Michael Ryan is a fresh graduate, a computer genius specializing in AI. He has a beautiful wife Victoria Ryan, who is an MBA in finance. His future beckons in the Silicon Valley. He is confident that he can land a job at Microsoft or Cisco but then, a company called SoftCorp makes him an offer he cannot refuse.
SoftCorp is doing some work for IRS. Michael starts working for them. And then FBI agent Karen Frost contacts the Ryans and informs them that all is not as it should be at SoftCorp. Money laundering in billions of dollars is going on behind the façade of SoftCorp. Shapiro and Wittica, the top hats at SoftCorp are deeply involved in it and so are several officers of the IRS, a senator and a multi-millionaire Cuban called Orion Yanez.

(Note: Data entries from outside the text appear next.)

Lemma lut_decode_build addr width height wrap blkmode endian :
  0 <= addr < 2 ^ 32 - 7 -> 0 <= width < 2 ^ 15 - 7 ->
  lut_decode (lut_word (canvas_lut_data_build addr width height wrap blkmode endian)) =
  mk_lut_entry (units8 addr) (Z.lor (units8 width) (Z.shiftl (wrap mod 4) 3))
    (height mod 2 ^ 13) 0 (blkmode mod 4) (endian mod 16).
Proof.
  intros Ha Hw. rewrite lut_data_build_sum by done. unfold lut_word; simpl fst; simpl snd.
  assert (0 <= units8 addr < 2 ^ 29) as HA.
  { unfold units8. split; [apply Z.div_pos; lia|]. apply Z.div_lt_upper_bound; lia. }
  assert (0 <= units8 width / 8 < 2 ^ 9).
  { unfold units8. rewrite Z.div_div by lia. split; [apply Z.div_pos; lia|].
    apply Z.div_lt_upper_bound; lia. }
  pose proof (Z.mod_pos_bound (units8 width) 8).
  pose proof (Z.mod_pos_bound height (2 ^ 13)).
  pose proof (Z.mod_pos_bound blkmode 4). pose proof (Z.mod_pos_bound endian 16).
  pose proof (Z.mod_pos_bound wrap 4).
  rewrite <- lor_shift3.
  assert (0 <= Z.lor (units8 width / 8) (wrap mod 4) < 2 ^ 9) by (apply lor_range; lia).
  rewrite lor_add by lia. unfold lut_decode. rewrite !bitfield_mod by lia.
  generalize dependent (units8 addr). generalize dependent (units8 width mod 8).
  generalize dependent (Z.lor (units8 width / 8) (wrap mod 4)).
  generalize dependent (height mod 2 ^ 13). generalize dependent (blkmode mod 4).
  generalize dependent (endian mod 16). intros e b h W w A **.
  f_equal; Z.to_euclidean_division_equations; lia.
Qed.

(** ** The pool and the hardware table *)

(** What a descriptor programs into the table. *)
Definition geometry (c : canvas_s) : list Z :=
  [c_addr c; c_width c; c_height c; c_wrap c; c_blkmode c; c_endian c].

(** The cached [dataL]/[dataH] of a descriptor are those of its fields. *)
Definition lut_consistent (c : canvas_s) : Prop :=
  (c_dataL c, c_dataH c) =
  canvas_lut_data_build (c_addr c) (c_width c) (c_height c) (c_wrap c) (c_blkmode c) (c_endian c).

(** What the driver relies on from meson-canvas: which canvases it owns and
    what was last programmed into each, and how the three calls change that. *)
Class MesonCanvasLaws (M : Type) `{MC : MesonCanvas M} := {
  mc_owned : M -> gset Z;
  mc_lut : M -> Z -> list Z;
  alloc_spec_ok m i m' :
    meson_canvas_alloc_spec m i = (0, m') ->
    (i ∉ mc_owned m) /\ mc_owned m' = {[i]} ∪ mc_owned m /\ mc_lut m' = mc_lut m;
  alloc_spec_err m i e m' :
    meson_canvas_alloc_spec m i = (e, m') -> e <> 0 ->
    mc_owned m' = mc_owned m /\ mc_lut m' = mc_lut m;
  free_owned m i : mc_owned (meson_canvas_free m i) = mc_owned m ∖ {[i]};
  free_lut m i : mc_lut (meson_canvas_free m i) = mc_lut m;
  config_owned m i a w h wr b e :
    mc_owned (meson_canvas_config m i a w h wr b e) = mc_owned m;
  config_lut m i a w h wr b e j :
    i ∈ mc_owned m ->
    mc_lut (meson_canvas_config m i a w h wr b e) j =
    if bool_decide (j = i) then [a; w; h; wr; b; e] else mc_lut m j }.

They are a dangerous bunch - so dangerous that they snuff out several FBI agents without batting an eye. Karen Frost and the Ryans have to succeed where others have failed. And the pace mounts and mounts and the reader comes up for air only after finishing the book.
There are several elements in this book that are similar to the ones in "Shutdown": the starting scene where an FBI agent is caught by the criminals and brutally murdered; the hi-tech atmosphere; a female FBI agent; involvement of foreign powers (it was Japan in "Shutdown", it is Cuba in this book). There is also an echo of John Grisham's "The Firm", but of course that could be a co-incidence.
Irrespective of the above, I reiterate the fact that the book is a veritable page turner. Recommended reading.